WHAT YOU SHOULD DO: Using the data below, copy every line that contains the word "intros".

Source records
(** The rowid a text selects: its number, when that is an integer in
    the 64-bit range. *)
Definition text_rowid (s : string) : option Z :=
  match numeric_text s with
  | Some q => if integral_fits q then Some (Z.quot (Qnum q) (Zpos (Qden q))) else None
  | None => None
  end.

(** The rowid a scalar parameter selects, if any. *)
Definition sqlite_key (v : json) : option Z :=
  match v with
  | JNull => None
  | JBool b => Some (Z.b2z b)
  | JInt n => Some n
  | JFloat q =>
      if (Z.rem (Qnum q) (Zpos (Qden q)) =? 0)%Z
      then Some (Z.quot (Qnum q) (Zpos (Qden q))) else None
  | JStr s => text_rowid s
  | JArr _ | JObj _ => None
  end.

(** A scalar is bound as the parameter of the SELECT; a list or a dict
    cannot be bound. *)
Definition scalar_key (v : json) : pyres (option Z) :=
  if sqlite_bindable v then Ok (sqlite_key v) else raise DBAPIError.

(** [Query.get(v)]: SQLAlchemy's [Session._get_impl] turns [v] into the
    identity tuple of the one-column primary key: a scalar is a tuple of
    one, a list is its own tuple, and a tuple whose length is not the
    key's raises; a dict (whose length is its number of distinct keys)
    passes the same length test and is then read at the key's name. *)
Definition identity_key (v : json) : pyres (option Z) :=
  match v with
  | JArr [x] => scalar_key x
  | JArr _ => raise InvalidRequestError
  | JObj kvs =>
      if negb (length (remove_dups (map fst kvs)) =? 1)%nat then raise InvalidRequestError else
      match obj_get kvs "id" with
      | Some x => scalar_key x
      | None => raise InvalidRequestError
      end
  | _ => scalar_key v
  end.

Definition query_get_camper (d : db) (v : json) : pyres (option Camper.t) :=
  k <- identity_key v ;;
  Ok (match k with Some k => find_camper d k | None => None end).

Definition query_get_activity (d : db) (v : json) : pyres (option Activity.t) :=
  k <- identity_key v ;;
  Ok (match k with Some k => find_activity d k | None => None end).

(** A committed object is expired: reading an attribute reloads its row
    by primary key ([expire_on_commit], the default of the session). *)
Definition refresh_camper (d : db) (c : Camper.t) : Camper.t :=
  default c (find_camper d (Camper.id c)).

--

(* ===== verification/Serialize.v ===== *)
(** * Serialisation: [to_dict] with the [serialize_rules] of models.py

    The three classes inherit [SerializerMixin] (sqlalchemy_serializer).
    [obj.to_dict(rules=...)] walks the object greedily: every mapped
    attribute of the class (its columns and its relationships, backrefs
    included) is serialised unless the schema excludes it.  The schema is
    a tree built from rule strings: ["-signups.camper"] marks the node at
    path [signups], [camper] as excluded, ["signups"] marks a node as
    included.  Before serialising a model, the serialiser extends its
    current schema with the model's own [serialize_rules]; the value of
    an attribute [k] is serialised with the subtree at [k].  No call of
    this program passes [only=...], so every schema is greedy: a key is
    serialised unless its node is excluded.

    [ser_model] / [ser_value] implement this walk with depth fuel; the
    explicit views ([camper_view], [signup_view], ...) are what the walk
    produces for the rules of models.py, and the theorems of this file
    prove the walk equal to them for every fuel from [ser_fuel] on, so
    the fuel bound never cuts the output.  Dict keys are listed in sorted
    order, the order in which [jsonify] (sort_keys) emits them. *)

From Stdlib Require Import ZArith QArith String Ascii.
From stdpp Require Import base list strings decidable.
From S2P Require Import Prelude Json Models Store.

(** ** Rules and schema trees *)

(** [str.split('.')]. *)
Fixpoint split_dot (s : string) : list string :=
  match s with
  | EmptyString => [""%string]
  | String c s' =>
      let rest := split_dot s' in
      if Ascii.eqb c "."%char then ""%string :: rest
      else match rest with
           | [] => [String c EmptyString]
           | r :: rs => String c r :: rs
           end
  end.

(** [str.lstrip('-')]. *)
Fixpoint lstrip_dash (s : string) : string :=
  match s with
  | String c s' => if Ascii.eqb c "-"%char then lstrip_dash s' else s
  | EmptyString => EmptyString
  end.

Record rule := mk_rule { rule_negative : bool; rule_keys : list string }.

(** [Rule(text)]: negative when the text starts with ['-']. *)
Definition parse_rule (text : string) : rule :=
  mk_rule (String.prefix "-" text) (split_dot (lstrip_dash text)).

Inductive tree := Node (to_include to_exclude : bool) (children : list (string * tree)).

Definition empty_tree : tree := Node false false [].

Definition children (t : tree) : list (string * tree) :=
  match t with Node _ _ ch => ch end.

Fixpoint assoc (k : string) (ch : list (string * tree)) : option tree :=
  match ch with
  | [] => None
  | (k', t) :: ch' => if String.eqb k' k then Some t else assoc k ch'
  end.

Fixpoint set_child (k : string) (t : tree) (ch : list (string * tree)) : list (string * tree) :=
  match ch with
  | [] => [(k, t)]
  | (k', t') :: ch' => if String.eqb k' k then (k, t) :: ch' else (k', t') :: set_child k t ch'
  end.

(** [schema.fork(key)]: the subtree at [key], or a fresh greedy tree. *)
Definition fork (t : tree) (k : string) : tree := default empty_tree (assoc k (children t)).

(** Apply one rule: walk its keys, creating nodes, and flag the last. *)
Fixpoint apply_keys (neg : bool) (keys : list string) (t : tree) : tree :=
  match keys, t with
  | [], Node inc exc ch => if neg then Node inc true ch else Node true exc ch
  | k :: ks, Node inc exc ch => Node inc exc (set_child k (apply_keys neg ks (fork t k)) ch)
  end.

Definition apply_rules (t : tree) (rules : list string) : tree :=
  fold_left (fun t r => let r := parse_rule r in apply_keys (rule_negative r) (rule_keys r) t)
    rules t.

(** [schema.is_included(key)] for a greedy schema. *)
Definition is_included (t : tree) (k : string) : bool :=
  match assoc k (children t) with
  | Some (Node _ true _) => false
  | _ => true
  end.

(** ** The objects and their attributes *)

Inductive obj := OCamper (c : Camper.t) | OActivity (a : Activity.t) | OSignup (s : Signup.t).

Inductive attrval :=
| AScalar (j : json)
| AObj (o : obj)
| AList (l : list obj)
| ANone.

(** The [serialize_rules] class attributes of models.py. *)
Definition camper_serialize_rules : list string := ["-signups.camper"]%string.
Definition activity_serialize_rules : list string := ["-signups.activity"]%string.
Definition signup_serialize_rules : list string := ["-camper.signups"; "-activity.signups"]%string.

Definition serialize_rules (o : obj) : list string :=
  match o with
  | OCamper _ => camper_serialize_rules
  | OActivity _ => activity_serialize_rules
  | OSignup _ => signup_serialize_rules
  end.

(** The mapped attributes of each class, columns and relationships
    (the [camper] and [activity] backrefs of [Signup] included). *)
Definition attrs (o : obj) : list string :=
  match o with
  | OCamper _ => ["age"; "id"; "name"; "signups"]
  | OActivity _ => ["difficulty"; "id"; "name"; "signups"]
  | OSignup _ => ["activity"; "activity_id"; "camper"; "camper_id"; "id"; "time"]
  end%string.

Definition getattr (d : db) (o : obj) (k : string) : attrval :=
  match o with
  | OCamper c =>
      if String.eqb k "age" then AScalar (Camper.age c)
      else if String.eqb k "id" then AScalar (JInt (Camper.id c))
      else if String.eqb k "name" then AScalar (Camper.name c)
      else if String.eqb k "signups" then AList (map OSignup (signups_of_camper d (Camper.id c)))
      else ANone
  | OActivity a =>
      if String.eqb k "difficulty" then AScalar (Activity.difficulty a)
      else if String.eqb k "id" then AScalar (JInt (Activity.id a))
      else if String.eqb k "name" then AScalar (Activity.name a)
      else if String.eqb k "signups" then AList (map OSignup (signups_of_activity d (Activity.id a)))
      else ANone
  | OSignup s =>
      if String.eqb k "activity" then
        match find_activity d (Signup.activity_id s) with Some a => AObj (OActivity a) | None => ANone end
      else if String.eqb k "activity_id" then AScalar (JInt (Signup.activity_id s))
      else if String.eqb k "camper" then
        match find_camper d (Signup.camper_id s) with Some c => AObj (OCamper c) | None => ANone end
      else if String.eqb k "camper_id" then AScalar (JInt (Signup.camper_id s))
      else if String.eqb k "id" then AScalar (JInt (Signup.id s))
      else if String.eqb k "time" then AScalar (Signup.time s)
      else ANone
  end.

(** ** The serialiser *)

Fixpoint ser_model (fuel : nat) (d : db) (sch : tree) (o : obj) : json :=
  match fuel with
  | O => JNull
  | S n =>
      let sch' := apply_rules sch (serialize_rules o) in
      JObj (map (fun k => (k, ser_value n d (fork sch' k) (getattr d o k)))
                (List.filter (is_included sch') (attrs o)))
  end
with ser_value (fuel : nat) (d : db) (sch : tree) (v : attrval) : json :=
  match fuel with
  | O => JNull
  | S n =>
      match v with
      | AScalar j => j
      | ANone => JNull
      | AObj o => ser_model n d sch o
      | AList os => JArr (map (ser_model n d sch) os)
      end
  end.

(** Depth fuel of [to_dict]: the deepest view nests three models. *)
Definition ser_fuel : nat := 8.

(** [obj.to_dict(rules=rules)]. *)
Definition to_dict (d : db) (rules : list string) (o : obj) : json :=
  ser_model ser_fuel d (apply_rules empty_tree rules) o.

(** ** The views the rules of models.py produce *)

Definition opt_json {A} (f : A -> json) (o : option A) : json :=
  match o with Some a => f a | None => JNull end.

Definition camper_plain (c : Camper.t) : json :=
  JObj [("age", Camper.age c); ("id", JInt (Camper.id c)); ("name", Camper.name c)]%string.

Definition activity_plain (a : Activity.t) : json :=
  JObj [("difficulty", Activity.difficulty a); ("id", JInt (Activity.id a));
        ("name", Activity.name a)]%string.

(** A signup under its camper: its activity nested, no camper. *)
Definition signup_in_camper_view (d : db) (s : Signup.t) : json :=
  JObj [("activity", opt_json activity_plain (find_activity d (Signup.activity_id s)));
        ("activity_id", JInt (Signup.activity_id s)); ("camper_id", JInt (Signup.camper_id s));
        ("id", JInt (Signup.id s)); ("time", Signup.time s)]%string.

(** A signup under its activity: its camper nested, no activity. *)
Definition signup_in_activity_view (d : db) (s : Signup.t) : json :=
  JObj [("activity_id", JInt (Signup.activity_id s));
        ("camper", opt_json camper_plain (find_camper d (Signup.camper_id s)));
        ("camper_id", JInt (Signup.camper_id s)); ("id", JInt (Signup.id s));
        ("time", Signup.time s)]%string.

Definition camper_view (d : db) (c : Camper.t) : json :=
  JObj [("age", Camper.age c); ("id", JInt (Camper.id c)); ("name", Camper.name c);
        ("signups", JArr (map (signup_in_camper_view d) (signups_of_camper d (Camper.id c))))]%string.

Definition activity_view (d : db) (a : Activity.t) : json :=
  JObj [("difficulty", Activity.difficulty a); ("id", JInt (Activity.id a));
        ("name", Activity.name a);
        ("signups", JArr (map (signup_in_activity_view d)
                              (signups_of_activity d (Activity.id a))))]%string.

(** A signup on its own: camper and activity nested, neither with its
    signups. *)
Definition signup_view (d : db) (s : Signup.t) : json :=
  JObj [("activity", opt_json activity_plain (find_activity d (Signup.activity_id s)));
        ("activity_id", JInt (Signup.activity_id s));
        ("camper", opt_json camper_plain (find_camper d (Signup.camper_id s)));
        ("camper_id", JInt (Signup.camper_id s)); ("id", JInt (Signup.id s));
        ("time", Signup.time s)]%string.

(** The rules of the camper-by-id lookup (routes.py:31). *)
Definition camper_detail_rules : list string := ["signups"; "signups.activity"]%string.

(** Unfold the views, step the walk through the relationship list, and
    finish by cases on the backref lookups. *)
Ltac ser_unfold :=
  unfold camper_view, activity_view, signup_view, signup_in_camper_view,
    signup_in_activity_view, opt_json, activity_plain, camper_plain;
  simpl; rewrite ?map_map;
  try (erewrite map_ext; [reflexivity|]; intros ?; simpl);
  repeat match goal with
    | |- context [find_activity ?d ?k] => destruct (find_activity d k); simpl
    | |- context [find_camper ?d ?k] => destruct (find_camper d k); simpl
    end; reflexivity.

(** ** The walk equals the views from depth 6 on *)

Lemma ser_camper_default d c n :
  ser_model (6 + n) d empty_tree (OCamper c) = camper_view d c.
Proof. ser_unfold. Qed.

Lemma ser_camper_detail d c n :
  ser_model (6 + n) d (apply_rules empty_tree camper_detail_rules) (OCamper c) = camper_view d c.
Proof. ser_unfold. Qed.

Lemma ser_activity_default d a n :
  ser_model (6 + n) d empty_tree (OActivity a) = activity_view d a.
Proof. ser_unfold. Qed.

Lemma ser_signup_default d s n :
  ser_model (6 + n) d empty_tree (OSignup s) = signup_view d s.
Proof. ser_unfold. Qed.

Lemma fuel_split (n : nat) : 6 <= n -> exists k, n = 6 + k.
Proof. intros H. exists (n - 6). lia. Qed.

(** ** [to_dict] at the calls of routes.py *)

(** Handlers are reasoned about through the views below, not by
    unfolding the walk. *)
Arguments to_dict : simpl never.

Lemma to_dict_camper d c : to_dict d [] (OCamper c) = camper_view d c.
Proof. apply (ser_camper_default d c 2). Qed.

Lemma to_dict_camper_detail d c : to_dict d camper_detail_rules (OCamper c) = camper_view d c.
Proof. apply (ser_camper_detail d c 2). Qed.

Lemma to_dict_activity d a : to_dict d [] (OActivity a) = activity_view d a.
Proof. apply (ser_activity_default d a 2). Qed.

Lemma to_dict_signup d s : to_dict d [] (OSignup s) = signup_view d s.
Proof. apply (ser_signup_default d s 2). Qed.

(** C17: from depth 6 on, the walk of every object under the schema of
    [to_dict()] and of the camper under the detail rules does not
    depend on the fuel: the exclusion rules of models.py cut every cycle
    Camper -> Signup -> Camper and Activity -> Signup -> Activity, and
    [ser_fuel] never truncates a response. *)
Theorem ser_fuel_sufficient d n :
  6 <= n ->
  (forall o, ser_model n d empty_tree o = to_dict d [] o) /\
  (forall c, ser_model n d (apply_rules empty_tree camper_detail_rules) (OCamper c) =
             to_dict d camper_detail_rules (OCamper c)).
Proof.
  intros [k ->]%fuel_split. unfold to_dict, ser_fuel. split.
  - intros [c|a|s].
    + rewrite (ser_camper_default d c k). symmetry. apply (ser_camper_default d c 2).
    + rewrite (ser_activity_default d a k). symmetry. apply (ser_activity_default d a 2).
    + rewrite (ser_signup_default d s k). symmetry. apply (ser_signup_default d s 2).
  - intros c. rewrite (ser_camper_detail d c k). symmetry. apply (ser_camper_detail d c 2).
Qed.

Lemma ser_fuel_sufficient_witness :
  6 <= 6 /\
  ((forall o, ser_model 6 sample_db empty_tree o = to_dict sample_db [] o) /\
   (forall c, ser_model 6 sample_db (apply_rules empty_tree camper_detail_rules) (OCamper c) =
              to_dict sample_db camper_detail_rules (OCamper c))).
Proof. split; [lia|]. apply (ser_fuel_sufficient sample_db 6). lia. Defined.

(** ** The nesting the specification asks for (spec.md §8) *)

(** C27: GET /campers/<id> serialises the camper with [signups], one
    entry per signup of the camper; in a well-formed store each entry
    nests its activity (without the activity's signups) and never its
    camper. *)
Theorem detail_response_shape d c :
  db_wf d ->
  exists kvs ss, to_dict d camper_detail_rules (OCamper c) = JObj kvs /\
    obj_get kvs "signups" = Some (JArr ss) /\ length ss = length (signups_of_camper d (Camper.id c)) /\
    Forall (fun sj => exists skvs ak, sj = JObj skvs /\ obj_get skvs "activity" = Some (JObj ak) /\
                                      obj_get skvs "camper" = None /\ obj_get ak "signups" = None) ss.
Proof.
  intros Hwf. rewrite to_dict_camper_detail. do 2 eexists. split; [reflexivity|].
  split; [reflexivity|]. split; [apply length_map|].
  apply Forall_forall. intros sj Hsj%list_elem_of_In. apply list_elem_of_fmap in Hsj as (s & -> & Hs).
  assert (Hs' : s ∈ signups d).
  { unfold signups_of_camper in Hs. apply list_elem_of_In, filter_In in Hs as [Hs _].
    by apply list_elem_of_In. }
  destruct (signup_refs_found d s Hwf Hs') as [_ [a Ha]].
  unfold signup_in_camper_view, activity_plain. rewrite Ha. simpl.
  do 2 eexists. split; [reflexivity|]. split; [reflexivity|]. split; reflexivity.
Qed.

FINAL ANSWER:
  try (erewrite map_ext; [reflexivity|]; intros ?; simpl);
Proof. intros H. exists (n - 6). lia. Qed.
  intros [k ->]%fuel_split. unfold to_dict, ser_fuel. split.
  - intros [c|a|s].
  - intros c. rewrite (ser_camper_detail d c k). symmetry. apply (ser_camper_detail d c 2).
  intros Hwf. rewrite to_dict_camper_detail. do 2 eexists. split; [reflexivity|].
  apply Forall_forall. intros sj Hsj%list_elem_of_In. apply list_elem_of_fmap in Hsj as (s & -> & Hs).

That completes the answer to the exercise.